Después de años rechazando ofertas para recrear la que muchos consideran su obra maestra, los hermanos Reid se decidieron a desempolvar los pedales de fuzz, bien motivados por el inminente 30 aniversario de la publicación del álbum o bien por el deseo de amortizar su capital intelectual como padrinos del ruido (con permiso de Luigi Russolo). Atrás quedan aquellas primeras actuaciones de 20 minutos, la indignación del publico ante el desprecio de la banda hacia su propia audiencia y los disturbios amplificados por el sensacionalismo del tabloide The Sun.

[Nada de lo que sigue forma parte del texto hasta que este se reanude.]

Lemma startTest_keeps_form_witness :
  let d := setUrl "https://example.com" initial in
  let u := {| tests_used := 1; tests_limit := 3; tests_remaining := 2;
              beta_active := true; beta_ends := "2024-12-13" |} in
  usage (fst (startTest (Some "u1") (StartOk 4) (Some u) d)) <> usage d
  /\ Some u = usage (fst (startTest (Some "u1") (StartOk 4) (Some u) d)).
Proof.
  cbv zeta.
  assert (Hch : usage (fst (startTest (Some "u1") (StartOk 4)
                              (Some {| tests_used := 1; tests_limit := 3;
                                       tests_remaining := 2; beta_active := true;
                                       beta_ends := "2024-12-13" |})
                              (setUrl "https://example.com" initial)))
                <> usage (setUrl "https://example.com" initial))
    by discriminate.
  split; [exact Hch |].
  exact (proj1 (proj2 (proj2 (proj2 (proj2 (startTest_keeps_form _ _ _ _)) Hch)))).
Defined.

(** ** Frames of a run *)

Ltac run_frame :=
  unfold onmessage, fetchResults, seq, set, send, skip; cbn [fst snd app].

(** No frame ever changes the URL field, the selection, the stored run id,
    the usage record or the active tab.  The only frame that makes the
    handler send something, and the only one that can change [isRunning], is
    [test_completed]: it triggers one fetch of the results of the run.  In
    particular a [test_failed] frame leaves the page running. *)
Theorem onmessage_scope
    (id : Z) (update : Update) (reply : option TestResults) (d : Dashboard) :
  let d' := fst (onmessage id update reply d) in
  let out := snd (onmessage id update reply d) in
  url d' = url d /\ selectedAgents d' = selectedAgents d
  /\ testId d' = testId d /\ usage d' = usage d /\ activeTab d' = activeTab d
  /\ (out <> [] <-> u_type update = "test_completed")
  /\ (u_type update = "test_completed" -> out = [GetResults id])
  /\ (isRunning d' <> isRunning d -> u_type update = "test_completed")
  /\ (results d' <> results d -> u_type update = "test_completed").
Proof.
  cbv zeta. run_frame.
  destruct (JS.includes ["keepalive"; "pong"; "connected"] (u_type update))
    eqn:Hc.
  - cbn. repeat (split; [reflexivity |]).
    assert (Hne : u_type update <> "test_completed").
    { intros E. rewrite E in Hc. discriminate. }
    repeat split; intros H; try contradiction; now elim H.
  - destruct (String.eqb_spec (u_type update) "test_completed") as [E | Hne].
    + destruct (u_type update =? "test_cancelling"), reply; cbn;
        repeat (split; [reflexivity |]); repeat split; auto; discriminate.
    + destruct (u_type update =? "test_cancelling"); cbn;
        repeat (split; [reflexivity |]);
        repeat split; intros H; try contradiction; now elim H.
Qed.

Una cuestión previa a este concierto es cuál es la validez artística y cultural de la recreación de álbumes clásicos tan en boga en los últimos años. Uno puede gravitar hacia una opción cínica y pesimista, lamentando que lo que fue el arte de la transgresión (o en las palabras de su propio manager Alan McGee, el “terrorismo artístico”) se haya establecido plenamente en el “canon” y por tanto diluido su poder como agente de cambio cultural hacia poco mas que una sucursal del “establishment” musical. Por otro lado estos eventos van más allá de una pura recreación, acto en todo lugar imposible. Novedosos en sí mismos, transforman una experiencia privada como es la escucha de un álbum en una experiencia pública y por lo tanto crean un nuevo tipo de “performance”, que cineastas como Iain Forsyth y Jane Pollard han llevado a su máxima expresión.

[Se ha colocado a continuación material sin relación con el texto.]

Lemma gate_ignores_steps_without_calls_witness :
  stepToolNames (mkStep None) = [] ∧
  getEnabledTools gated_catalog ([calls ["create_tab"]] ++ mkStep None :: [])%list =
  getEnabledTools gated_catalog ([calls ["create_tab"]] ++ [])%list.
Proof.
  assert (Hs : stepToolNames (mkStep None) = []) by reflexivity.
  split; [exact Hs|]. exact (gate_ignores_steps_without_calls gated_catalog _ _ _ Hs).
Defined.

End GateExtras.

(* ------------------------------------------------------------------ *)
(** ** Strings, event frames and the MCP client *)

Section StringFacts.

Lemma sapp_nil (b : string) : "" ++ b = b.
Proof. reflexivity. Qed.

Lemma sapp_cons (c : ascii) (a b : string) : String c a ++ b = String c (a ++ b).
Proof. reflexivity. Qed.

Lemma sapp_nil_r (a : string) : a ++ "" = a.
Proof. induction a as [|c a IH]; [done|]. by rewrite sapp_cons, IH. Qed.

Lemma sapp_assoc (a b c : string) : (a ++ b) ++ c = a ++ (b ++ c).
Proof. induction a as [|x a IH]; [done|]. by rewrite !sapp_cons, IH. Qed.

Lemma slength_app (a b : string) :
  String.length (a ++ b) = (String.length a + String.length b)%nat.
Proof. induction a as [|x a IH]; [done|]. rewrite sapp_cons. simpl. by rewrite IH. Qed.

Lemma prefix_app (a b : string) : String.prefix a (a ++ b) = true.
Proof.
  induction a as [|x a IH]; [by destruct b|]. rewrite sapp_cons. simpl.
  destruct (ascii_dec x x); [done|congruence].
Qed.

Lemma substring_app (a b : string) (m : nat) :
  String.substring (String.length a) m (a ++ b) = String.substring 0 m b.
Proof. induction a as [|x a IH]; [done|]. rewrite sapp_cons. simpl. apply IH. Qed.

Lemma substring_all (b : string) : String.substring 0 (String.length b) b = b.
Proof. induction b as [|x b IH]; [done|]. simpl. by rewrite IH. Qed.

Lemma list_ascii_of_string_app (a b : string) :
  String.list_ascii_of_string (a ++ b) =
    (String.list_ascii_of_string a ++ String.list_ascii_of_string b)%list.
Proof. induction a as [|x a IH]; [done|]. rewrite sapp_cons. simpl. by rewrite IH. Qed.

Lemma split_lines_acc_no_break (s cur : string) :
  "010"%char ∉ String.list_ascii_of_string s →
  "013"%char ∉ String.list_ascii_of_string s →
  split_lines_acc s cur = [cur ++ s].
Proof.
  revert cur. induction s as [|c s IH]; intros cur Hn Hr.
  - simpl. by rewrite sapp_nil_r.
  - cbn [String.list_ascii_of_string] in Hn, Hr.
    rewrite elem_of_cons in Hn, Hr. simpl.
    destruct (Ascii.eqb_spec c "010"%char) as [->|]; [exfalso; apply Hn; by left|].
    destruct (Ascii.eqb_spec c "013"%char) as [->|]; [exfalso; apply Hr; by left|].
    simpl.
    rewrite IH by tauto. by rewrite sapp_assoc.
Qed.

Lemma split_lines_acc_line (a rest cur : string) :
  "010"%char ∉ String.list_ascii_of_string a →
  "013"%char ∉ String.list_ascii_of_string a →
  split_lines_acc (a ++ String "010"%char rest) cur =
    (cur ++ a) :: split_lines_acc rest "".
Proof.
  revert cur. induction a as [|c a IH]; intros cur Hn Hr.
  - simpl. by rewrite sapp_nil_r.
  - cbn [String.list_ascii_of_string] in Hn, Hr.
    rewrite elem_of_cons in Hn, Hr. rewrite sapp_cons. simpl.
    destruct (Ascii.eqb_spec c "010"%char) as [->|]; [exfalso; apply Hn; by left|].
    destruct (Ascii.eqb_spec c "013"%char) as [->|]; [exfalso; apply Hr; by left|].
    simpl.
    rewrite IH by tauto. by rewrite sapp_assoc.
Qed.

End StringFacts.

Section FrameFacts.

Lemma dataMatch_event_frame (d : string) :
  d ≠ "" →
  "010"%char ∉ String.list_ascii_of_string d →
  "013"%char ∉ String.list_ascii_of_string d →
  dataMatch ("event: message" ++ newline ++ "data: " ++ d) = Some d.
Proof.
  intros Hd Hn Hr. unfold dataMatch, split_lines, newline.
  rewrite (sapp_cons "010"%char ""), sapp_nil.
  rewrite split_lines_acc_line
    by (apply (bool_decide_unpack _); by vm_compute).
  rewrite split_lines_acc_no_break.
  2,3: rewrite list_ascii_of_string_app, elem_of_app; intros [Hx|Hx];
       [revert Hx; apply (bool_decide_unpack _); by vm_compute | done].
  cbn [List.find]. rewrite !sapp_nil.
  change (String.prefix "data: " "event: message") with false. cbn [andb].
  rewrite prefix_app, slength_app. cbn [andb].
  assert (Hl : String.length d ≠ 0%nat) by (destruct d; [done|discriminate]).
  rewrite (proj2 (Nat.ltb_lt _ _)) by (simpl; lia). cbn beta iota.
  rewrite slength_app.
  replace (String.length "data: " + String.length d - String.length "data: ")%nat
    with (String.length d) by lia.
  by rewrite substring_app, substring_all.
Qed.

End FrameFacts.

Section BridgeExtras.

Context (JSON_parse : string -> string + jsval) (JSON_stringify : jsval -> string).

Lemma getp_defined (v : jsval) (k : string) :
  nullish v = false → getp v k = inr (get v k).
Proof. by destruct v. Qed.

Lemma filterText_ok (items : list jsval) :
  Forall (fun c => nullish c = false) items →
  filterText items = inr (filter (fun c => is_literal "text" (get c "type") = true) items).
Proof.
  induction 1 as [|c items Hc _ IH]; [done|]. cbn [filterText].
  rewrite getp_defined by done. rewrite IH.
  destruct (is_literal "text" (get c "type")) eqn:E.
  - by rewrite filter_cons_True.
  - rewrite filter_cons_False; [done|]. by rewrite E.
Qed.

Lemma filterText_nullish (items : list jsval) :
  Exists (fun c => nullish c = true) items →
  ∃ m, filterText items = inl (TypeError m).
Proof.
  induction 1 as [c items Hc|c items _ [m IH]]; cbn [filterText].
  - destruct c; try discriminate; eexists; reflexivity.
  - destruct (nullish c) eqn:Hc.
    + destruct c; try discriminate; eexists; reflexivity.
    + rewrite getp_defined by done. rewrite IH. by eexists.
Qed.

Lemma text_items_filter_find (items : list jsval) :
  Forall (fun c => is_literal "text" (get c "type") = true) items →
  filter (fun c => is_literal "text" (get c "type") = true) items = items ∧
  List.find (fun c => is_literal "image" (get c "type")) items = None.
Proof.
  induction 1 as [|c items Hc _ [IH1 IH2]]; [done|].
  rewrite filter_cons_True by done. rewrite IH1. split; [done|].
  cbn [List.find]. rewrite IH2.
  destruct (get c "type"); try discriminate. simpl in *.
  apply String.eqb_eq in Hc. by subst.
Qed.

(** X6: a reply framed as a server-sent event, [event: message] then
    [data: d] with [d] on one line, is handled exactly as the earlier
    client handles the plain body [d]. *)
Theorem jsonRpcRequest_event_frame (status : Z) (statusText d : string) :
  d ≠ "" →
  "010"%char ∉ String.list_ascii_of_string d →
  "013"%char ∉ String.list_ascii_of_string d →
  jsonRpcRequest JSON_parse JSON_stringify
    (FetchResponse true status statusText ("event: message" ++ newline ++ "data: " ++ d)) =
  jsonRpcRequest_plain JSON_parse JSON_stringify (FetchResponse true status statusText d).
Proof.
  intros Hd Hn Hr. unfold jsonRpcRequest, jsonRpcRequest_plain.
  by rewrite dataMatch_event_frame.
Qed.

(** X7: a body with no [data: ] line is parsed as plain JSON; the
    result is the earlier client's when that succeeds, and every failure
    becomes [Failed to parse MCP response: ] followed by the first 200
    characters of the body. *)
Theorem jsonRpcRequest_plain_body (status : Z) (statusText text : string) :
  dataMatch text = None →
  jsonRpcRequest JSON_parse JSON_stringify (FetchResponse true status statusText text) =
    match jsonRpcRequest_plain JSON_parse JSON_stringify
            (FetchResponse true status statusText text) with
    | inr v => inr v
    | inl _ => inl (Error ("Failed to parse MCP response: " ++ String.substring 0 200 text))
    end.
Proof.
  intros H. unfold jsonRpcRequest, jsonRpcRequest_plain. rewrite H.
  destruct (JSON_parse text) as [m|r]; [done|].
  by destruct (checkEnvelope JSON_stringify r).
Qed.

(** X8: a reply whose [error] member is truthy is reported as
    [MCP error: ...] when it came in a [data: ] line, but as
    [Failed to parse MCP response: ...] when it came as a plain body. *)
Theorem jsonRpcRequest_server_error (status : Z) (statusText text : string)
    (r : jsval) :
  truthy (get r "error") = true →
  (∀ d, dataMatch text = Some d → JSON_parse d = inr r →
     jsonRpcRequest JSON_parse JSON_stringify (FetchResponse true status statusText text) =
       inl (Error (mcpErrorMessage JSON_stringify (get r "error")))) ∧
  (dataMatch text = None → JSON_parse text = inr r →
     jsonRpcRequest JSON_parse JSON_stringify (FetchResponse true status statusText text) =
       inl (Error ("Failed to parse MCP response: " ++ String.substring 0 200 text))).
Proof.
  intros He. assert (Hr : nullish r = false) by (by destruct r).
  assert (Hc : checkEnvelope JSON_stringify r =
               inl (Error (mcpErrorMessage JSON_stringify (get r "error")))).
  { unfold checkEnvelope. rewrite getp_defined by done. by rewrite He. }
  split.
  - intros d Hm Hp. unfold jsonRpcRequest. by rewrite Hm, Hp, Hc.
  - intros Hm Hp. unfold jsonRpcRequest. by rewrite Hm, Hp, Hc.
Qed.

(** X9: when every content item is a text item (its [type] is ['text'],
    whatever its other members), [execute] returns the items' [text]
    members joined by newlines, or the serialised content when that join
    is empty. *)
Theorem executeTool_text_reply (out : FetchOutcome) (result : jsval)
    (items : list jsval) :
  jsonRpcRequest JSON_parse JSON_stringify out = inr result →
  get result "content" = JArray items →
  Forall (fun c => is_literal "text" (get c "type") = true) items →
  executeTool JSON_parse JSON_stringify out =
    inr (let j := js_join newline (map (fun c => get c "text") items) in
         if String.eqb j "" then JString (JSON_stringify (JArray items))
         else JString j).
Proof.
  intros Hq Hc Ht. unfold executeTool. rewrite Hq.
  assert (Hr : nullish result = false) by (destruct result; simpl in *; congruence).
  rewrite getp_defined, Hc by done.
  assert (Hn : Forall (fun c => nullish c = false) items).
  { eapply Forall_impl; [exact Ht|]. intros c Hc'. by destruct c. }
  rewrite filterText_ok by done.
  destruct (text_items_filter_find items Ht) as [-> ->].
  reflexivity.
Qed.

El concierto consistió en dos partes bien diferenciadas. Comenzaron la noche con los “bises”, quizás el único guiño anti-rockista que la banda puede permitirse a estas alturas, y terminaron con las 14 canciones de su primer y para muchos mejor álbum, “Psychocandy”. Así lo explicó Jim Reid, con un espeso acento escocés que no le abandona a pesar de décadas de “exilio” en Devon. Fueron las únicas palabras pronunciadas por los hermanos Reid hasta el último “goodbye”.
La primera parte del concierto recuperó sus mejores canciones de las distintas épocas post-Psychocandy, comenzando con un “April Skies” que marcó su momento mas alto en los “charts” del Reino Unido. Siguieron otros éxitos relativos como “Reverence” y la sublime “Some Candy Talking”, una canción contemporánea del álbum que no fue incluida en su día. Hasta este punto la banda, compuesta además de por los hermanos Reid por Phil King (ex de Lush), por el bajista Mark Crozier y el batería Brian Young, interpreta las canciones con competencia y oficio, de un modo excesivamente profesional y desapasionado. Aunque la pasión nunca fue el fuerte de Jesus and Mary Chain, la impresión es de una banda que no se cree demasiado su propia leyenda.
Después de un breve intermedio llega al momento que justifica la noche y el precio del ticket (unas treinta libras, caro considerando que en Londres muchos conciertos oscilan entre las diez y las veinte). Anticipada por los compases de batería del “Be my baby” de las Ronettes, uno de las muchos elementos que la banda tomó prestados de Phil Spector, e introducida por una cortina de plomo amplificado y fuzz, arranca majestuosa “Just Like Honey”. Es el comienzo del álbum “Psychocandy” y el climax del concierto.
El sonido es preciso y compacto y los arreglos absolutamente fieles a la grabación. Esta banda ha hecho sus deberes, se notan las horas de ensayo. No es una actitud muy “rock’n’roll”, donde prima la espontaneidad, aunque la audiencia lo agradece. Puede parecer que el material de Jesus and Mary Chain es fácil de tocar, pero la música más sencilla es muchas veces un arma de doble filo. Uno no puede ocultarse en artificios y debe destilar la absoluta esencia de la canción, aquello que la hace única y relevante.
Los temas se suceden sin pausa ni presentación mientras el público repasa mentalmente la contraportada del LP editado por Blanco y Negro. “The Living End”, “Taste the Floor”, “The Hardest Walk”. Melodías y capas de fuzz se alternan en canciones como “Taste of Cindy” o se superponen como en “Cut Dead”, apoyadas por proyecciones de video visualmente derivadas de la portada del disco y de los primeros clips grabados por la banda en el ya lejano 1985.
Cuarenta minutos después de los primeros golpes de bombo de “Just Like Honey” el concierto termina, como el álbum, con “It’s So Hard”. Las luces del Troxy se encienden y en este momento es cuando nos gustaría darle la vuelta al cassette, o devolver la aguja del tocadiscos al primer surco, pero no es posible, este ha sido un evento único e irrepetible. Por lo menos hasta la siguiente noche del tour.